General information
- Type: tower, fortress
- Town or city: Jubail
- Country: Saudi Arabia
- Coordinates: 27°0′45.7″N 49°38′13.12″E﻿ / ﻿27.012694°N 49.6369778°E

= Al-Tawiya Tower =

Fortress tower in Saudi Arabia

A fortress tower known as Al-Tawiya Tower, Al-Tawiya Fort, or Al-Tawiya Fortress Tower is situated in Jubail, Saudi Arabia. It is thought that the fort was built in 1928 in order to safeguard the Al-Tawiya well. The final tower of Al-Tawiya Fort was built, which helped to hide it from visitors behind the tall woods so that it might become a truck stop.

== Geographical location ==
The fort is situated in the current heart of Jubail and on the western side of the former Jubail Governorate.

== Label ==
The Towiya Tower was given its name after the well that guards it, and it is rumored that the well next to it is folded in shape.

== The fort's well ==
Near the fort is where you'll find the Al-Tawiya well. The Bedouin tribe used to go to this water source to water their animals in the past. Before the construction of artesian wells, the well served as Jubail's residents' primary supply of water. Years before the nineteenth century AD, the Al-Tawiya well was well-known, but it is now underground.

== Constructing the fort ==
Following the arrival of news stating that some Bedouin tribes were determined to attack the coastal cities (Jubail, Al-Qatif Governorate, and Al-Ahsa), the people prepared for defense and assisted in the construction of the Al-Tawiya Fort, which was built in 1928 AD, after the Battle of Al-Sabla, by order of Abdulaziz Al Saud. And the tower was built by the Buainain family and by Ibn Radi and Youssef Al-Madallah (coming from Al-Zubayr at that time and was nicknamed Al-Zubairi) with 15 other workers. They distributed weapons to the people, and were stationed for more than 6 months in Al-Tawiya. Along with 15 other workmen, the Buainain family, Ibn Radi, and Youssef Al-Madallah—who at the time was known by the nickname Al-Zubairi—built the tower. They gave out firearms to the populace and stayed in Al-Tawiya for over six months. On orders from the Emir of Jubail at the time, they used to go on reconnaissance tours and would eventually reach the outskirts of Al-Khursaniyah and the heights of Al-Bayda. They would repeat these trips once in the morning and once in the evening. More than 4,000 fighters from the tribes assembled to take Jubail and Al-Ahsa, but the roads leading to the town were closed, and King Abdul Aziz's troops halted them. from the tribes of Al-Awazim and routed them before they made their way to Jubail.
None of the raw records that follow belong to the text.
(* ===== verification/Resolve.v ===== *)
(** [ToSocketAddrs] and [lookup_host] ([src/src/io/addr.rs], [lookup.rs]):
    what a socket's address may be given as, and the functions that try one
    resolved address after the other ([connect], [bind_addrs],
    [connect_addrs] of [tcp.rs] and [udp.rs]).

    The parser of addresses and the resolver are the standard library's and
    the system's: the class [Resolver], with the documented fact that the
    resolver takes a literal address as it is. *)

From S2P Require Import Prelude AsyncIo Net Sockaddr.
From stdpp Require Import strings.
#[local] Open Scope Z_scope.

Inductive IpAddr := Ip4 (octets : list byte) | Ip6 (octets : list byte).
(** [SocketAddr::new]. *)
Definition socket_addr (ip : IpAddr) (port : Z) : SocketAddr :=
  match ip with Ip4 octets => V4 octets port | Ip6 octets => V6 octets port 0 0 end.

(** [str::parse] and [std::net::ToSocketAddrs] of a string and of a pair. *)
Class Resolver := {
  parse_socket_addr : string → option SocketAddr;
  parse_ip : string → option IpAddr;
  std_resolve : string → result (list SocketAddr) io_error;
  std_resolve_pair : string → Z → result (list SocketAddr) io_error;
}.

Class LawfulResolver `{Resolver} := {
  resolve_literal s a : parse_socket_addr s = Some a → std_resolve s = Ok [a];
  resolve_ip_literal s ip port : parse_ip s = Some ip → std_resolve_pair s port = Ok [socket_addr ip port];
}.

(** The closure a lookup sends to the blocking pool, and what is awaited. *)
Inductive resolving :=
| Known (addrs : list SocketAddr)
| LookupHost (job : result (list SocketAddr) io_error).

(** The end of an [await]; [ran] says whether the pool ran the job or lost it
    ([blocking_pool_panicked]). *)
Definition lookup_host (ran : bool) (job : result (list SocketAddr) io_error) : result (list SocketAddr) io_error :=
  if ran then job else Err Other.
Definition await_addrs (ran : bool) (r : resolving) : result (list SocketAddr) io_error :=
  match r with Known addrs => Ok addrs | LookupHost job => lookup_host ran job end.

Class ToSocketAddrs (T : Type) := to_socket_addrs : T → resolving.

Section forms.
Context `{Resolver}.

Definition SocketAddr_addrs (a : SocketAddr) : resolving := Known [a].
#[export] Instance SocketAddr_ToSocketAddrs : ToSocketAddrs SocketAddr := SocketAddr_addrs.
Record SocketAddrV4 := mkV4 { v4_ip : list byte; v4_port : Z }.
Definition SocketAddrV4_addrs (a : SocketAddrV4) : resolving := Known [V4 a.(v4_ip) a.(v4_port)].
#[export] Instance SocketAddrV4_ToSocketAddrs : ToSocketAddrs SocketAddrV4 := SocketAddrV4_addrs.
Record SocketAddrV6 := mkV6 { v6_ip : list byte; v6_port : Z; v6_flowinfo : Z; v6_scope_id : Z }.
Definition SocketAddrV6_addrs (a : SocketAddrV6) : resolving :=
  Known [V6 a.(v6_ip) a.(v6_port) a.(v6_flowinfo) a.(v6_scope_id)].
#[export] Instance SocketAddrV6_ToSocketAddrs : ToSocketAddrs SocketAddrV6 := SocketAddrV6_addrs.
Definition IpAddr_u16_addrs (a : IpAddr * Z) : resolving := Known [socket_addr a.1 a.2].
#[export] Instance IpAddr_u16_ToSocketAddrs : ToSocketAddrs (IpAddr * Z) := IpAddr_u16_addrs.
Definition slice_addrs (addrs : list SocketAddr) : resolving := Known addrs.
#[export] Instance slice_ToSocketAddrs : ToSocketAddrs (list SocketAddr) := slice_addrs.
(** [str]; [&str] and [String] hand over to it. *)
Definition str_addrs (s : string) : resolving :=
  match parse_socket_addr s with
  | Some addr => Known [addr]
  | None => LookupHost (std_resolve s)
  end.
#[export] Instance str_ToSocketAddrs : ToSocketAddrs string := str_addrs.
(** [(&str, u16)] and [(String, u16)]. *)
Definition host_port_addrs (a : string * Z) : resolving :=
  match parse_ip a.1 with
  | Some ip => Known [socket_addr ip a.2]
  | None => LookupHost (std_resolve_pair a.1 a.2)
  end.
#[export] Instance host_port_ToSocketAddrs : ToSocketAddrs (string * Z) := host_port_addrs.

(** What the standard library's own trait gives, blocking. *)
Class StdToSocketAddrs (T : Type) := std_to_socket_addrs : T → result (list SocketAddr) io_error.
#[export] Instance std_SocketAddr : StdToSocketAddrs SocketAddr := λ a, Ok [a].
#[export] Instance std_V4 : StdToSocketAddrs SocketAddrV4 := λ a, Ok [V4 a.(v4_ip) a.(v4_port)].
#[export] Instance std_V6 : StdToSocketAddrs SocketAddrV6 := λ a,
  Ok [V6 a.(v6_ip) a.(v6_port) a.(v6_flowinfo) a.(v6_scope_id)].
#[export] Instance std_ip_port : StdToSocketAddrs (IpAddr * Z) := λ a, Ok [socket_addr a.1 a.2].
#[export] Instance std_slice : StdToSocketAddrs (list SocketAddr) := λ l, Ok l.
#[export] Instance std_str : StdToSocketAddrs string := std_resolve.
#[export] Instance std_host_port : StdToSocketAddrs (string * Z) := λ a, std_resolve_pair a.1 a.2.

(** The forms that are supported. *)
Inductive form : Type :=
| FAddr (a : SocketAddr) | FV4 (a : SocketAddrV4) | FV6 (a : SocketAddrV6) | FIp (ip : IpAddr) (port : Z)
| FSlice (l : list SocketAddr) | FStr (s : string) | FHost (host : string) (port : Z).
#[export] Instance form_addrs : ToSocketAddrs form := λ f,
  match f with
  | FAddr a => to_socket_addrs a | FV4 a => to_socket_addrs a | FV6 a => to_socket_addrs a
  | FIp ip port => to_socket_addrs (ip, port) | FSlice l => to_socket_addrs l
  | FStr s => to_socket_addrs s | FHost host port => to_socket_addrs (host, port)
  end.
#[export] Instance std_form : StdToSocketAddrs form := λ f,
  match f with
  | FAddr a => std_to_socket_addrs a | FV4 a => std_to_socket_addrs a | FV6 a => std_to_socket_addrs a
  | FIp ip port => std_to_socket_addrs (ip, port) | FSlice l => std_to_socket_addrs l
  | FStr s => std_to_socket_addrs s | FHost host port => std_to_socket_addrs (host, port)
  end.

(** Whether a form is only known by a name. *)
Definition is_name (f : form) : bool :=
  match f with
  | FStr s => negb (bool_decide (is_Some (parse_socket_addr s)))
  | FHost host _ => negb (bool_decide (is_Some (parse_ip host)))
  | _ => false
  end.
End forms.

(** ** One address after the other *)

(** [addrs] resolved, then [attempt] for each until one succeeds. *)
Fixpoint for_addrs {N A} (attempt : SocketAddr → M N (result A io_error)) (last_err : option io_error)
    (addrs : list SocketAddr) : M N (result A io_error) :=
  match addrs with
  | [] => ret (Err (default InvalidInput last_err))
  | addr :: addrs =>
      let! r := attempt addr in
      match r with
      | Ok a => ret (Ok a)
      | Err e => for_addrs attempt (Some e) addrs
      end
  end.
Definition try_addrs {N A} `{ToSocketAddrs T} (ran : bool) (attempt : SocketAddr → M N (result A io_error)) (addr : T)
    : M N (result A io_error) :=
  match await_addrs ran (to_socket_addrs addr) with
  | Err e => ret (Err e)
  | Ok addrs => for_addrs attempt None addrs
  end.

(** The attempts that are made: up to the first success. *)
Inductive attempts {N A} (attempt : SocketAddr → M N (result A io_error)) :
    list SocketAddr → N → list (result A io_error) → N → list waker → Prop :=
| at_nil N0 : attempts attempt [] N0 [] N0 []
| at_ok addr addrs N0 N1 a ws :
    attempt addr N0 = Some (Ok a, N1, ws) → attempts attempt (addr :: addrs) N0 [Ok a] N1 ws
| at_err addr addrs N0 N1 N2 e ws ws' l :
    attempt addr N0 = Some (Err e, N1, ws) → attempts attempt addrs N1 l N2 ws' →
    attempts attempt (addr :: addrs) N0 (Err e :: l) N2 (ws ++ ws').

Lemma for_addrs_attempts {N A} (attempt : SocketAddr → M N (result A io_error)) addrs l N0 N1 ws last_err :
  attempts attempt addrs N0 l N1 ws →
  for_addrs attempt last_err addrs N0 = Some (try_each last_err l, N1, ws).
Proof.
  intros Ha. revert last_err. induction Ha as [| |addr addrs N0 N1 N2 e ws ws' l E1 _ IH]; intros last_err; simpl.
  - done.
  - unfold bind, ret. rewrite H. by rewrite app_nil_r.
  - eapply bind_some; [done|]. apply IH.
Qed.

(** For every form an address may be given in, a pool that runs its jobs
    gives the addresses the standard library gives; only names go to the
    pool, and without it -- its job lost -- they alone fail; [connect],
    [bind_addrs] and [connect_addrs] then try the addresses in order, each
    once and none past the first success, and answer with that success, the
    last error, or [InvalidInput] when there is no address. *)
Theorem resolve_exact `{LawfulResolver} {N A} (attempt : SocketAddr → M N (result A io_error)) (f : form) ran :
  await_addrs true (to_socket_addrs f) = std_to_socket_addrs f ∧
  ((∃ addrs, to_socket_addrs f = Known addrs) ↔ is_name f = false) ∧
  (is_name f = true → await_addrs false (to_socket_addrs f) = Err Other) ∧
  ∀ addrs, await_addrs ran (to_socket_addrs f) = Ok addrs →
    ∀ N0 l N1 ws, attempts attempt addrs N0 l N1 ws →
      try_addrs ran attempt f N0 = Some (try_each None l, N1, ws).
Proof.
  split_and!.
  - destruct f as [| | | | |s|host port]; [done..| |]; unfold to_socket_addrs, form_addrs, to_socket_addrs; simpl.
    + unfold str_ToSocketAddrs, str_addrs. destruct (parse_socket_addr s) as [a|] eqn:E1; [|done]. symmetry. by apply resolve_literal.
    + unfold host_port_ToSocketAddrs, host_port_addrs. simpl. destruct (parse_ip host) as [ip|] eqn:E1; [|done]. symmetry. by apply resolve_ip_literal.
  - destruct f as [| | | | |s|host port]; simpl; try (split; [done|intros _; by eexists]);
      unfold to_socket_addrs, form_addrs, to_socket_addrs, str_ToSocketAddrs, host_port_ToSocketAddrs, str_addrs, host_port_addrs; simpl.
    + destruct (parse_socket_addr s) as [a|] eqn:E1; simpl; split; [done|intros _; by eexists|by intros [? ?]|done].
    + destruct (parse_ip host) as [ip|] eqn:E1; simpl; split; [done|intros _; by eexists|by intros [? ?]|done].
  - destruct f as [| | | | |s|host port]; try done; simpl;
      unfold to_socket_addrs, form_addrs, to_socket_addrs, str_ToSocketAddrs, host_port_ToSocketAddrs, str_addrs, host_port_addrs; simpl.
    + by destruct (parse_socket_addr s).
    + by destruct (parse_ip host).
  - intros addrs E1 N0 l N1 ws Ha. unfold try_addrs. rewrite E1. by apply for_addrs_attempts.
Qed.

(** ** A concrete resolver *)

#[local] Instance hosts_file : Resolver := {|
  parse_socket_addr s := if bool_decide (s = "127.0.0.1:80") then Some (V4 [127; 0; 0; 1] 80) else None;
  parse_ip s := if bool_decide (s = "127.0.0.1") then Some (Ip4 [127; 0; 0; 1]) else None;
  std_resolve s :=
    if bool_decide (s = "127.0.0.1:80") then Ok [V4 [127; 0; 0; 1] 80]
    else if bool_decide (s = "db:80") then Ok [V4 [10; 0; 0; 1] 80; V4 [10; 0; 0; 2] 80] else Err NotFound;
  std_resolve_pair s port :=
    if bool_decide (s = "127.0.0.1") then Ok [V4 [127; 0; 0; 1] port] else Err NotFound;
|}.
#[local] Instance hosts_lawful : LawfulResolver.
Proof.
  split; simpl; intros.
  - case_bool_decide; by simplify_eq.
  - case_bool_decide; by simplify_eq.
Qed.

(** An [attempt] that logs its address; only [10.0.0.2] answers. *)
Definition dial (a : SocketAddr) : M (list SocketAddr) (result SocketAddr io_error) :=
  let! l := get in
  put (l ++ [a]) ;!
  ret (match a with V4 [10; 0; 0; 2] _ => Ok a | _ => Err (OsError 111) end).

Lemma resolve_exact_witness :
  let f := FStr "db:80" in
  await_addrs true (to_socket_addrs f) = Ok [V4 [10; 0; 0; 1] 80; V4 [10; 0; 0; 2] 80] ∧
  try_addrs true dial f [] = Some (Ok (V4 [10; 0; 0; 2] 80), [V4 [10; 0; 0; 1] 80; V4 [10; 0; 0; 2] 80], []).
Proof.
  destruct (resolve_exact dial (FStr "db:80") true) as (_ & _ & _ & Ht).
  split; [reflexivity|].
  refine (Ht [V4 [10; 0; 0; 1] 80; V4 [10; 0; 0; 2] 80] _ [] [Err (OsError 111); Ok (V4 [10; 0; 0; 2] 80)] _ [] _).
  - reflexivity.
  - apply (at_err dial _ _ [] [V4 [10; 0; 0; 1] 80] _ (OsError 111) [] []); [reflexivity|].
    apply at_ok. reflexivity.
Defined.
They gave him the defeated party's flanks when he accepted them.Sabq Electronic Newspaper.

== Current issues ==
Long ago, the Jubail Governorate municipality developed the site, but it was not done effectively, especially since the area around the tower made it harder to exhibit it to bystanders and visitors while giving the impression that it was a historical landmark or a symbol of the city.

The location requires improvement in order to better showcase the landmark, reorganize the area, and create open green spaces that don't block the view of the tower. Additionally, the website must be equipped with The region where the tower is located desperately needs sidewalks, corridors, and contemporary benches to be stretched out, as well as searchlights to illuminate the area at night. It offers visitors, hikers, and tourists various facilities throughout the green spaces.